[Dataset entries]
=-=-=-=-=
(* ===== verification/IQSched.v ===== *)
(** * Scheduling, commit and squash of the instruction queue

    The rest of [src/cpu/o3/inst_queue_impl.hh]: the selection of instructions to
    issue, non-speculative instructions, completion of functional units, and the
    removal of committed and squashed instructions. *)

From S2P Require Import Prelude Regs DynInst DepGraph IQInterface StoreSet FUPool ReadyList MemDep IQ.
Local Open Scope Z_scope.

Definition No_OpClass : nat := 0.

(** [processFUCompletion]; [fu_idx] is -1 when the unit was freed already. *)
Definition processFUCompletion (p : InstPtr) (fu_idx : Z) (q : IQ) : res IQ :=
  let q := q <| wbOutstanding ::= Z.pred |> in
  q ← (if -1 <? fu_idx then
         fu ← freeUnitNextCycle fu_idx (fuPool q); Ok (q <| fuPool := fu |>)
       else Ok q);
  Ok (q <| i2e_prev_size ::= Z.succ |> <| instsToExecute ::= (λ l, l ++ [p]) |>).

Section sched.
Context (fl : DebugFlags) (curCycle : Z).
Implicit Types (q : IQ) (h : heap).

(** Pop the top of class [c]; [rest] is the order list behind its entry, in which the
    class is placed again when it still has ready instructions. *)
Definition popReady (c : nat) (rest : list ListOrderEntry) h (r : ReadyList)
    : res (list ListOrderEntry * ReadyList) :=
  let r := r <| readyInsts ::= <[c := List.tl (readyInsts r c)]> |> in
  match readyInsts r c with
  | [] => Ok (rest, r <| queueOnList ::= <[c := false]> |>)
  | _ => n ← top_seq h c r; Ok (order_move (MkListOrderEntry c n) rest, r)
  end.

(** Start executing [p] on unit [idx] ([NoCapableFU] for none). *)
Definition startExecuting (p : InstPtr) (c : nat) (idx op_latency : Z) q : res IQ :=
  if op_latency =? 1 then
    let q := q <| i2e_size ::= Z.succ |> <| instsToExecute ::= (λ l, l ++ [p]) |> in
    if 0 <=? idx then fu ← freeUnitNextCycle idx (fuPool q); Ok (q <| fuPool := fu |>) else Ok q
  else
    let pipe := isPipelined c (fuPool q) in
    let q := q <| wbOutstanding ::= Z.succ |>
               <| completions ::= (λ l, l ++ [MkFUCompletion p idx op_latency (negb pipe)]) |> in
    if negb pipe then Ok q else fu ← freeUnitNextCycle idx (fuPool q); Ok (q <| fuPool := fu |>).

(** The loop of [scheduleReadyInsts]: [passed] are the entries before [order_it],
    [rest] the ones from it on. *)
Fixpoint scheduleLoop (fuel : nat) (total_issued : Z) (passed rest : list ListOrderEntry) h q
    : res (Z * heap * IQ) :=
  match fuel with
  | O => Err OutOfFuel
  | S fuel =>
      let stop := Ok (total_issued, h, q <| iq_ready ::= (λ r, r <| listOrder := passed ++ rest |>) |>) in
      match rest with
      | [] => stop
      | e :: rest' =>
          if total_issued <? totalWidth q then
            let c := queueType e in
            p ← match readyInsts (iq_ready q) c with [] => Err AssertFailed | p :: _ => Ok p end;
            d ← deref (h !! p);
            if isSquashed d then
              '(rest', r) ← popReady c rest' h (iq_ready q);
              scheduleLoop fuel total_issued passed rest' h (q <| iq_ready := r |>)
            else
              '(idx, fu) ← (if decide (c = No_OpClass) then Ok (NoCapableFU, fuPool q)
                            else getUnit c (fuPool q));
              let q := q <| fuPool := fu |> in
              let op_latency := if NoFreeFU <? idx then getOpLatency c fu else 1 in
              if negb (idx =? NoFreeFU) then
                let h := <[p := setExecuting d]> h in
                q ← startExecuting p c idx op_latency q;
                '(rest', r) ← popReady c rest' h (iq_ready q);
                let q := q <| iq_ready := r |> in
                let tid := threadNumber d in
                let d := setIssued (setExecuting d) in
                '(h, q) ← (if negb (isMemRef d) then
                    Ok (<[p := clearInIQ d]> h,
                        q <| freeEntries ::= Z.succ |> <| count ::= <[tid := u32 (count q tid - 1)]> |>)
                  else
                    let h := <[p := d]> h in
                    m ← md_issue h p (memDepUnit q tid); Ok (h, set_md tid m q));
                scheduleLoop fuel (total_issued + 1) passed rest' h q
              else scheduleLoop fuel total_issued (passed ++ [e]) rest' h q
          else stop
      end
  end.

(** Every deferred, then every retried memory instruction that may execute. *)
Fixpoint drainDeferred (fuel : nat) h q : res IQ :=
  match fuel with
  | O => Err OutOfFuel
  | S fuel =>
      '(o, q) ← getDeferredMemInstToExecute h q;
      match o with
      | None => Ok q
      | Some p => q ← addReadyMemInst fl p h q; drainDeferred fuel h q
      end
  end.
Fixpoint drainBlocked (fuel : nat) h q : res IQ :=
  match fuel with
  | O => Err OutOfFuel
  | S fuel =>
      let '(o, q) := getBlockedMemInstToExecute q in
      match o with
      | None => Ok q
      | Some p => q ← addReadyMemInst fl p h q; drainBlocked fuel h q
      end
  end.

(** One step per entry and per ready instruction, and one to stop. *)
Definition schedule_fuel (r : ReadyList) (l : list ListOrderEntry) : nat :=
  S (sum_list ((λ e, S (length (readyInsts r (queueType e)))) <$> l)).

Definition scheduleReadyInsts h q : res (Z * heap * IQ) :=
  q ← drainDeferred (S (length (deferredMemInsts q))) h q;
  q ← drainBlocked (S (length (retryMemInsts q))) h q;
  scheduleLoop (schedule_fuel (iq_ready q) (listOrder (iq_ready q))) 0 [] (listOrder (iq_ready q)) h q.

Definition scheduleNonSpec (inst : Z) h q : res (heap * IQ) :=
  match nonSpecInsts q !! inst with
  | None => Err AssertFailed
  | Some p =>
      d ← deref (h !! p);
      let tid := threadNumber d in
      let h := <[p := setCanIssue curCycle (setAtCommit d)]> h in
      q ← (if negb (isMemRef d) then addIfReady fl p h q
           else r ← md_nonSpecInstReady fl h p (memDepUnit q tid) (iq_ready q);
                Ok (q <| iq_ready := r |>));
      Ok (h, q <| nonSpecInsts ::= delete inst |>)
  end.

(** ** Commit *)
Fixpoint dropCommitted (inst : Z) h (l : list InstPtr) : res (list InstPtr) :=
  match l with
  | [] => Ok []
  | p :: l' => d ← deref (h !! p); if seqNum d <=? inst then dropCommitted inst h l' else Ok l
  end.
Definition iq_commit (inst : Z) (tid : nat) h q : res IQ :=
  l ← dropCommitted inst h (iq_instList q tid);
  let q := q <| iq_instList ::= <[tid := l]> |> in
  _ ← assert (freeEntries q =? iq_numEntries q - iq_countInsts q);
  Ok q.

(** ** Squash *)
(** One operand of a squashed instruction leaves the dependency graph. *)
Definition removeSrc (p : InstPtr) (d : DynInst) (g : DependencyGraph) (i : nat) : res DependencyGraph :=
  src_reg ← deref (srcRegIdx_ d !! i);
  if negb (isReadySrcRegIdx i d) && negb (isFixedMapping src_reg)
  then DepGraph.remove (flatIndex src_reg) p g else Ok g.
(** A destination's producer entry is cleared. *)
Definition clearDest (g : DependencyGraph) (dest_reg : PhysRegId) : res DependencyGraph :=
  if isFixedMapping dest_reg then Ok g
  else e ← empty_at (flatIndex dest_reg) g;
       _ ← assert e;
       clearInst (flatIndex dest_reg) g.

Definition removeSquashed (p : InstPtr) (d : DynInst) q : res IQ :=
  let is_acq_rel := isMemBarrier d && (isLoad d || (isStore d && negb (isStoreConditional d))) in
  if is_acq_rel || (negb (isNonSpeculative d) && negb (isStoreConditional d)
                    && negb (isMemBarrier d) && negb (isWriteBarrier d)) then
    g ← mfold (removeSrc p d) (dependGraph q) (seq 0 (Z.to_nat (numSrcRegs d)));
    Ok (q <| dependGraph := g |>)
  else if negb (isStoreConditional d) || negb (isCompleted d) then
    match nonSpecInsts q !! seqNum d with
    | None => _ ← assert (bool_decide (fault d ≠ NoFault) || isMemRef d); Ok q
    | Some _ => Ok (q <| nonSpecInsts ::= delete (seqNum d) |>)
    end
  else Ok q.

(** The instruction stays in the list when it belongs to another thread or was
    squashed in the queue already. *)
Definition squashInst (tid : nat) (p : InstPtr) h q : res (bool * heap * IQ) :=
  d ← deref (h !! p);
  if bool_decide (threadNumber d ≠ tid) || isSquashedInIQ d then Ok (true, h, q)
  else
    '(h, q) ← (if negb (isIssued d) || (isMemRef d && negb (memOpDone d)) then
        q ← removeSquashed p d q;
        let d' := clearInIQ (setCanCommit (setIssued (setSquashedInIQ d))) in
        Ok (<[p := d']> h,
            q <| count ::= <[threadNumber d := u32 (count q (threadNumber d) - 1)]> |>
              <| freeEntries ::= Z.succ |>)
      else Ok (h, q));
    g ← mfold clearDest (dependGraph q) (renamedDests d);
    Ok (false, h, q <| dependGraph := g |>).

(** From the back of the list; returns what remains, youngest first. *)
Fixpoint iq_squash_loop (tid : nat) (squashed_num : Z) (back : list InstPtr) h q
    : res (list InstPtr * heap * IQ) :=
  match back with
  | [] => Ok ([], h, q)
  | p :: back' =>
      d ← deref (h !! p);
      if squashed_num <? seqNum d then
        '(keep, h, q) ← squashInst tid p h q;
        '(l, h, q) ← iq_squash_loop tid squashed_num back' h q;
        Ok (if (keep : bool) then p :: l else l, h, q)
      else Ok (back, h, q)
  end.
Definition iq_doSquash (tid : nat) h q : res (heap * IQ) :=
  '(l, h, q) ← iq_squash_loop tid (iq_squashedSeqNum q tid) (reverse (iq_instList q tid)) h q;
  Ok (h, q <| iq_instList ::= <[tid := reverse l]> |>).

(** [doneSeqNum] is [fromCommit->commitInfo[tid].doneSeqNum]. *)
Definition iq_squash (tid : nat) (doneSeqNum : Z) h q : res (heap * IQ) :=
  let q := q <| iq_squashedSeqNum ::= <[tid := doneSeqNum]> |> in
  '(h, q) ← iq_doSquash tid h q;
  m ← md_squash h (iq_squashedSeqNum q tid) tid (memDepUnit q tid);
  Ok (h, set_md tid m q).
End sched.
=-=-=-=-=
→ YOUR TASK:
In the data above, find the line that contains "Fixpoint iq_squash_loop (tid" and the line that contains "if squashed_num <? seqNum d then". Repeat exactly those lines and every line between them, and only those.

→ ANSWER TO THIS EXERCISE:
Fixpoint iq_squash_loop (tid : nat) (squashed_num : Z) (back : list InstPtr) h q
    : res (list InstPtr * heap * IQ) :=
  match back with
  | [] => Ok ([], h, q)
  | p :: back' =>
      d ← deref (h !! p);
      if squashed_num <? seqNum d then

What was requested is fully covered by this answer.